To ensure the inhibition was due to BPA rather than to a longer exposure to E2 and the initiation of genomic action from the first 10 minutes in E2, the experiment was repeated with E2 for 10+10 minutes followed by E2+BPA (10 min). Although the first 10-minute application of E2 consistently inhibited the frequency of calcium oscillations (P < .05, paired Student's t test) (Table 2, line f), the second 10-minute application of E2 had no further effect on the frequency of calcium oscillations (P > .05, paired Student's t test) (Table 2, line f). In contrast, the application of E2+BPA, after 2 10-minute E2 periods, still showed significant inhibition of GnRH neuronal activity (P < .05, paired Student's t test) (Table 2, line f). In addition, the magnitude of the inhibition was significantly greater with E2+BPA than after E2 alone, demonstrating additive effects of E2 and BPA (in peaks/min; E2+BPA: −0.54 ± 0.08 [n = 82; N = 5]; E2: −0.38 ± 0.04 [n = 159; N = 4]; P < .05, unpaired Student's t test). These data indicate that BPA targets a different pathway than E2 to inhibit GnRH neurons.

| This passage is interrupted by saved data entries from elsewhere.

(* ===== verification/Migrations.v ===== *)
(** * Migrations in the tables

    [forge/api/internal/store/store_migrations.go]: a migration moves a server
    from its node to another.  Three tables hold it: [migrations], what is to
    be moved where and how that stands; [migration_runs], the durable progress
    of the transfer with the lease of the worker on it; and
    [migration_allocation_reservations], the allocation of the target node that
    is kept for the server.  The statements are functions of these and of the
    capacity tables.

    The primary allocation of a server, the credential hashes of a run and the
    times of the history are left out. *)
From Stdlib Require Import ZArith Lia.
From stdpp Require Import base gmap strings list fin_maps.
From coqutil Require Import Datatypes.RecordSettersUsingExistingGetters.
From S2P Require Import Prelude GoStrings GoSort Programs Capacity Servers.
Import RecordSetNotations1.
#[local] Open Scope string_scope.
#[local] Open Scope list_scope.
#[local] Open Scope Z_scope.
#[local] Open Scope go_scope.

(** ** Rows *)

(* go: store/store.go type:CreateMigrationRequest *)
Record CreateMigrationRequest := mkCreateMigrationRequest {
  cm_ServerID : string;
  cm_SourceNodeID : string;
  cm_TargetNodeID : string
}.

Record MigrationRow := mkMigrationRow {
  mg_ServerID : string;
  mg_SourceNodeID : string;
  mg_TargetNodeID : string;
  mg_Status : string;
  mg_FailureReason : string;
  mg_CreatedAt : Time
}.

(** The columns of [migration_runs]. *)
(* go: store/store.go type:MigrationRun *)
Record MigrationRun := mkMigrationRun {
  mr_ProtocolVersion : string;
  mr_Phase : string;
  mr_IdempotencyKey : string;
  mr_Attempt : Z;
  mr_LeaseOwner : option string;
  mr_lease_expires_at : option Time;
  mr_TargetAllocationID : option string;
  mr_ArchiveSize : Z;
  mr_ArchiveChecksum : string;
  mr_CleanupPending : bool;
  mr_LastError : string;
  mr_updated_at : Time
}.

(* go: store/store.go type:MigrationHistory *)
Record MigrationHistory := mkMigrationHistory {
  mh_MigrationID : string;
  mh_FromStatus : string;
  mh_ToStatus : string;
  mh_Reason : string
}.

(** A migration joined with its run. *)
(* go: store/store.go type:Migration *)
Record Migration := mkMigration {
  m_ID : string;
  m_ServerID : string;
  m_SourceNodeID : string;
  m_TargetNodeID : string;
  m_Status : string;
  m_FailureReason : string;
  m_TransferPhase : string;
  m_IdempotencyKey : string;
  m_ArchiveSize : Z;
  m_ArchiveChecksum : string;
  m_CleanupPending : bool;
  m_History : list MigrationHistory
}.

(** [tb_held] maps an allocation to the migration it is kept for.  The keys of
    [tb_migrations] and of [tb_held] are the sets of the same name in [Db]. *)
Record Tables := mkTables {
  tb_db : Db;
  tb_migrations : gmap string MigrationRow;
  tb_runs : gmap string MigrationRun;
  tb_held : gmap string string;
  tb_history : list MigrationHistory
}.

(** The values of the enum [migration_status]. *)
(* go: store/store.go L1897-1909 *)
Definition migration_statuses : list string :=
  ["planned"; "preparing"; "transferring"; "restoring"; "completed"; "failed"; "cancelled"; "pending";
   "in_progress"; "cancelling"].

Definition terminal_phase (phase : string) : bool :=
  slices_contains ["completed"; "failed"; "cancelled"] phase.

(** The allocations of [tb_held] as [FindAvailableAllocation] sees them. *)
Definition set_held (m : gmap string string) (t : Tables) : Tables :=
  t <| tb_held := m |> <| tb_db := (tb_db t) <| db_reserved_allocations := dom m |> |>.

(** [DELETE FROM migration_allocation_reservations WHERE migration_id = $1] *)
Definition release_held (id : string) (t : Tables) : Tables :=
  set_held (filter (fun p => p.2 <> id) (tb_held t)) t.

Definition record_history (id from to reason : string) (t : Tables) : Tables :=
  t <| tb_history := tb_history t ++ [mkMigrationHistory id from to reason] |>.

Definition set_run (id : string) (f : MigrationRun -> MigrationRun) (t : Tables) : Tables :=
  t <| tb_runs := alter f id (tb_runs t) |>.

(** ** Migrations *)

(* go: store/store_migrations.go func:Store.ListMigrationHistory *)
Definition ListMigrationHistory (id : string) (t : Tables) : list MigrationHistory :=
  filter (fun h => mh_MigrationID h = id) (tb_history t).

Definition joined (id : string) (m : MigrationRow) (run : option MigrationRun) : Migration :=
  mkMigration id (mg_ServerID m) (mg_SourceNodeID m) (mg_TargetNodeID m) (mg_Status m) (mg_FailureReason m)
    (from_option mr_Phase "" run) (from_option mr_IdempotencyKey "" run) (from_option mr_ArchiveSize 0 run)
    (from_option mr_ArchiveChecksum "" run) (from_option mr_CleanupPending false run) [].

(* go: store/store_migrations.go func:Store.GetMigration *)
Definition GetMigration (id : string) (t : Tables) : answer Migration :=
  match tb_migrations t !! id with
  | Some m => Got ((joined id m (tb_runs t !! id)) <| m_History := ListMigrationHistory id t |>)
  | None => Failed ErrNoRows
  end.

(** The error of a foreign key comes first, as the row is inserted first. *)
(* go: store/store_migrations.go func:Store.CreateMigration *)
Definition CreateMigration (req : CreateMigrationRequest) (id : string) (now : Time) (t : Tables)
    : answer Migration * Tables :=
  if bool_decide (is_Some (tb_migrations t !! id)) then (Failed ErrUnique, t)
  else if negb (bool_decide (is_Some (db_servers (tb_db t) !! cm_ServerID req)) &&
                bool_decide (is_Some (db_nodes (tb_db t) !! cm_SourceNodeID req)) &&
                bool_decide (is_Some (db_nodes (tb_db t) !! cm_TargetNodeID req)))
  then (Failed ErrForeignKey, t)
  else
    let row := mkMigrationRow (cm_ServerID req) (cm_SourceNodeID req) (cm_TargetNodeID req) "planned" "" now in
    let t' := record_history id "" "planned" "migration created"
      (t <| tb_migrations := <[id := row]> (tb_migrations t) |>
         <| tb_db := (tb_db t) <| db_migrations := {[id]} ∪ db_migrations (tb_db t) |> |>) in
    (GetMigration id t', t').

Definition newest_migration (a b : string * MigrationRow) : bool :=
  if mg_CreatedAt b.2 <? mg_CreatedAt a.2 then true
  else (mg_CreatedAt a.2 =? mg_CreatedAt b.2) && str_lt a.1 b.1.

(* go: store/store_migrations.go func:Store.ListMigrations *)
Definition ListMigrations (t : Tables) : list Migration :=
  map (fun p => joined p.1 p.2 (tb_runs t !! p.1)) (isort newest_migration (map_to_list (tb_migrations t))).

(* go: store/store_migrations.go func:Store.GetActiveMigrationForServer *)
Definition GetActiveMigrationForServer (server : string) (t : Tables) : answer Migration :=
  match isort (fun a b => mg_CreatedAt b.2 <? mg_CreatedAt a.2)
          (filter (fun p => mg_ServerID p.2 = server /\ terminal_phase (mg_Status p.2) = false)
             (map_to_list (tb_migrations t))) with
  | p :: _ => Got (joined p.1 p.2 (tb_runs t !! p.1))
  | [] => Failed ErrNoRows
  end.

(* go: store/store_migrations.go func:Store.MigrationsTotal *)
Definition MigrationsTotal (t : Tables) : Z := Z.of_nat (size (tb_migrations t)).

(* go: store/store_migrations.go func:Store.UpdateMigrationStatus *)
Definition UpdateMigrationStatus (id status reason : string) (t : Tables) : answer Migration * Tables :=
  match tb_migrations t !! id with
  | None => (Failed ErrNoRows, t)
  | Some m =>
      if negb (slices_contains migration_statuses status) then (Failed ErrEnum, t)
      else
        let m' := m <| mg_Status := status |>
                    <| mg_FailureReason := if (status =? "failed")%string then reason else mg_FailureReason m |> in
        let t' := record_history id (mg_Status m) status reason
                    (t <| tb_migrations := <[id := m']> (tb_migrations t) |>) in
        (GetMigration id t', t')
  end.

(* go: store/store_migrations.go func:Store.ServerNodeID *)
Definition ServerNodeID (server : string) (t : Tables) : answer string :=
  match db_servers (tb_db t) !! server with Some s => Got (sv_NodeID s) | None => Failed ErrNoRows end.

(** ** Runs *)

(* go: store/store_migrations.go func:Store.GetMigrationRun *)
Definition GetMigrationRun (id : string) (t : Tables) : answer MigrationRun :=
  match tb_runs t !! id with Some r => Got r | None => Failed ErrNoRows end.

Definition by_id (a b : AllocationRow) : bool := str_lt (al_ID a) (al_ID b).

(** [locked] are the rows other sessions hold, which [SKIP LOCKED] passes
    over. *)
Definition free_allocations (node : string) (locked : gset string) (t : Tables) : list AllocationRow :=
  isort by_id (filter (fun a => al_NodeID a = node /\ al_ServerID a = None /\ tb_held t !! al_ID a = None /\
                                al_ID a ∉ locked) (values (db_allocations (tb_db t)))).

(** A run that exists is answered as it is; a new one takes the first free
    allocation of the target. *)
(* go: store/store_migrations.go func:Store.EnsureMigrationRun *)
Definition EnsureMigrationRun (id version key : string) (locked : gset string) (now : Time) (t : Tables)
    : answer MigrationRun * Tables :=
  match tb_runs t !! id with
  | Some run => (Got run, t)
  | None =>
      match (let+ m := match tb_migrations t !! id with
                       | Some m => Got m | None => Failed (ErrText "target node has no available allocation") end in
             match free_allocations (mg_TargetNodeID m) locked t with
             | [] => Failed (ErrText "target node has no available allocation")
             | a :: _ =>
                 if existsb (fun r => (mr_IdempotencyKey r =? key)%string) (values (tb_runs t))
                 then Failed ErrUnique
                 else if existsb (fun m' => (m' =? id)%string) (values (tb_held t)) then Failed ErrUnique
                 else Got (al_ID a)
             end) with
      | Failed e => (Failed e, t)
      | Got a =>
          let run := mkMigrationRun version "planned" key 0 None None (Some a) 0 "" false "" now in
          let t' := set_held (<[a := id]> (tb_held t)) (t <| tb_runs := <[id := run]> (tb_runs t) |>) in
          (GetMigrationRun id t', t')
      end
  end.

BPA inhibits GnRH neurons through a direct mechanism
Two different pathways are required to explain the additive effects of BPA and E2 on the neuronal activity of GnRH neurons. Two hypotheses are possible: the targets are 2 different receptors 1) within the same cell, or 2) on 2 different cell types. Previous work has shown that an intricate cellular network develops in our model system and that GnRH neurons receive multiple inputs (16, 27, 29). Therefore, the effect of BPA was assessed in the presence of an amino acid blocker (AAB) cocktail known to isolate GnRH neurons from GABAergic and glutamatergic inputs (AAB, bicuculline [20μM] + AP5 [10μM] + CNQX [10μM]). The removal of inputs with 5-minute AAB treatment reduced the frequency of calcium oscillations (P < .05, paired Student's t test) (Table 2, line g) but did not prevent subsequent inhibition by 5-minute BPA application (P < .05, paired Student's t test; Table 2, line g) (Figure 3A). In contrast, when E2 was applied in presence of AAB, no further effects on the frequency of oscillations was seen (P > .05, paired Student's t test; Table 2, line i) (Figure 3B). To check that the observed BPA inhibition of GnRH neurons was not due to the longer exposure to AAB, the paradigm was repeated with only AAB for 5+5 minutes. During the first 5-minute, the full AAB inhibition was reached (P < .05, paired Student's t test) (Table 2, line h). The frequency of calcium oscillations did not change during the second 5-minute application (P > .05, paired Student's t test) (Table 2, line h). Taken together, these data indicate that E2 has an indirect effect on GnRH neurons and support a direct effect of BPA on GnRH neurons.
Figure 3.
BPA inhibits GnRH neuronal activity directly. A, Representative calcium imaging recording showing spontaneous baseline oscillations in intracellular calcium levels of 2 GnRH neurons during 5 minutes of SFM, 5 minutes of AAB (bicuculline [20μM] + AP5 [10μM] + CNQX [10μM]) and 5-minute coapplication of AAB and BPA (50μM) (y-scale = Arbitrary units, AU). The bar graph shows that application of AAB decreases GnRH neuronal activity, whereas coapplication with BPA further inhibits internal calcium oscillations in cells, supporting a direct effect of BPA (*, P < .05). B, In contrast, the inhibitory effect of E2 was abrogated when applied in presence of AAB, indicating that E2 has an indirect effect on GnRH neurons (NS; P > .05).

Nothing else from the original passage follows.